Red-black trees (part 4)
published: Wed, 19-Mar-2008 | updated: Fri, 5-Aug-2016
Last time in this series on red-black trees, we convinced ourselves that leaving the balance of binary search trees to chance was pretty good but not completely optimal. Even if we could guarantee that we added items in a completely random order to our trees (and, to be honest, that's an unrealistic expectation), we would still only get average search times of 1.39 * log2(n), instead of the theoretic log2(n). So we shall have to exploit an "active" balancing algorithm, and the best one we know of is the red-black tree.
So, what exactly is a red-black tree and how does it work? First and foremost — rule 0, if you like, since it's more fundamental than all the others — is that a red-black tree is a binary search tree. There's nodes with keys and items, there's the left subtree of a node being less than the node, there's the right subtree of a node being greater than the node, etc. So you can search for keys in exactly the same way as before. Nothing new there.
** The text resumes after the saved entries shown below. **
Lemma mac_handle_wf e d w :
  mac_wf d -> exists d' w', Mac.handle e d w = Some (d', w') /\ mac_wf d'.
Proof.
  intros Hwf. destruct e; simpl.
  - destruct (mac_activated_is_Some d item Hwf) as [d' Hd'].
    rewrite Hd'. simpl. eexists _, _. split; [done|]. by eapply mac_activated_wf.
  - destruct (mac_animationFinished_wf d Hwf) as (d' & -> & Hwf' & _).
    simpl. by eexists _, _.
  - eexists _, _. split; [done|]. by apply mac_resizeEvent_wf.
  - eexists _, _. split; [done|]. by apply mac_themeChanged_wf.
  - by eexists _, _.
Qed.

(** Every sequence of events takes a constructed dialog through states in
    which the pointers are sound. *)
Lemma mac_run_wf events d w :
  mac_wf d -> exists d' w', Mac.run events d w = Some (d', w') /\ mac_wf d'.
Proof.
  intros Hwf. induction events as [|e events IH] using rev_ind.
  - by exists d, w.
  - destruct IH as (d1 & w1 & Hrun & Hwf1). unfold Mac.run in *.
    rewrite foldl_app, Hrun. simpl. by apply mac_handle_wf.
Qed.

Lemma mac_sizeHint_spec d :
  mac_wf d ->
  match Mac.m_currentPage d with
  | Some current =>
      exists currentPage, Mac.m_pages d !! current = Some currentPage
        /\ Mac.sizeHint d = Some (Mac.containerSizeHint (Mac.m_widget currentPage))
  | None => Mac.sizeHint d = Some Mac.baseSizeHint
  end.
Proof.
  intros (_ & Hc & _). unfold Mac.sizeHint.
  destruct (Mac.m_currentPage d) as [current|]; [|done].
  destruct (Hc _ eq_refl) as [currentPage Hcp]. exists currentPage.
  by rewrite Hcp.
Qed.

End MacFacts.

(** * The claims of the specification *)

Section Claims.
Context {P : Type} `{ISettingsPage P} `{Mac.Toolkit}.
(** * Shipping-quote aggregation of the checkout router

    A shallow embedding of the shipping part of the checkout router
    (the three carrier clients and [getShippingServices]) and the
    properties its specification states about it.

    Conventions of the embedding.
    - A JavaScript [number] is an IEEE-754 binary64 value, taken from the
      Standard Library's [SpecFloat] with [prec = 53] and [emax = 1024];
      [*], [+], [/] and the comparisons are the correctly rounded
      operations of that specification.
    - An [async] function is a computation in the monad [M]: it yields the
      list of effects it performed (HTTP requests issued, lines written
      with [console.error]) together with either the value it resolved to
      or the error it rejected with.
    - The outside world (what each HTTP endpoint answers) is the record
      [World]; the code is a function of it. *)

From Stdlib Require Import ZArith List String Ascii Bool Lia.
From Stdlib Require Import Floats.SpecFloat.
From Stdlib Require Import Sorting.Permutation Sorting.Sorted.
Import ListNotations.
Open Scope string_scope.
Open Scope list_scope.
Open Scope Z_scope.

(** ** JavaScript numbers *)

Module JS.

Definition number : Type := spec_float.

Definition prec : Z := 53.
Definition emax : Z := 1024.

(** The number denoted by an integer literal. *)
Definition num (z : Z) : number := binary_normalize prec emax z 0 false.

Definition NaN : number := S754_nan.

Definition mul : number -> number -> number := SFmul prec emax.
Definition add : number -> number -> number := SFadd prec emax.
Definition div : number -> number -> number := SFdiv prec emax.

(** [x < y], [x > y] and [x >= y]: false as soon as an operand is NaN. *)
Definition lt (x y : number) : bool :=
  match SFcompare x y with Some Lt => true | _ => false end.
Definition gt (x y : number) : bool :=
  match SFcompare x y with Some Gt => true | _ => false end.
Definition ge (x y : number) : bool :=
  match SFcompare x y with Some (Gt | Eq) => true | _ => false end.

(** [Math.ceil]: the least integer not below [x], as a number; NaN, the
    infinities and the zeros are returned unchanged, and a negative
    argument above [-1] gives [-0]. *)
Definition Math_ceil (x : number) : number :=
  match x with
  | S754_finite s m e =>
      if 0 <=? e then x
      else
        let d := 2 ^ (- e) in
        let q := Z.pos m / d in
        let r := Z.pos m mod d in
        if s then binary_normalize prec emax (- q) 0 true
        else binary_normalize prec emax (if r =? 0 then q else q + 1) 0 false
  | _ => x
  end.
(** * CMS contest schedule and token policy: [cms/db/contest.py]

    A shallow embedding of the [Contest] table of the Contest Management
    System: its columns, the CHECK constraints the database enforces when a
    row is stored, and the method [Contest.phase].  The token queries of the
    specification ([availableTokens], [canSpendNow]) are not part of
    [cms/db/contest.py]; they are modelled from the specification in
    [Module TokenLedger] and are marked as such. *)

From Stdlib Require Import ZArith Bool List Lia.
From ExtLib Require Import Structures.Monad Structures.MonadState.
From ExtLib Require Import Data.Monads.StateMonad Data.Monads.OptionMonad.
Import ListNotations.
Import MonadNotation.
Local Open Scope Z_scope.
Local Open Scope monad_scope.

(** ** Time

    A Python naive [datetime] is a point on a discrete, totally ordered axis
    with microsecond resolution; a [timedelta] is a signed number of
    microseconds.  Both are integers here: a [datetime] is the number of
    microseconds since 1970-01-01 00:00:00 on the naive calendar. *)

Definition datetime := Z.
Definition timedelta := Z.

Definition seconds (n : Z) : timedelta := n * 1000000.
Definition minutes (n : Z) : timedelta := seconds (n * 60).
It's in the insertion (and deletion, but I'm leaving that until later) of nodes where the quality of redness and blackness comes in. There are four rules for a red-black tree.
- Every node in the tree is either red or black.
- Every external node is black.
- If a node is red, both its children are black.
- For every node in the tree, each path starting at that node to an external node has the same number of black nodes.
The first rule is pretty obvious given the name of the red-black tree, but it's worth stating formally. By the way the colors have no real meaning (red node bad, black node good?), they're just a way to easily distinguish between the two types of nodes in the rules and algorithms that follow. (For those people who like bit-twiddling, all we're saying is that each node needs a single extra bit to distinguish between "red" and "black", or between 1 and 0 if you like.)
The second rule has two parts. First of all it says that we have to use and consider external nodes (if you remember from last time, they're the null links on the edges of the tree), and by the way they're always black. Showing and discussing a red-black tree without these external nodes is not talking about a red-black tree at all.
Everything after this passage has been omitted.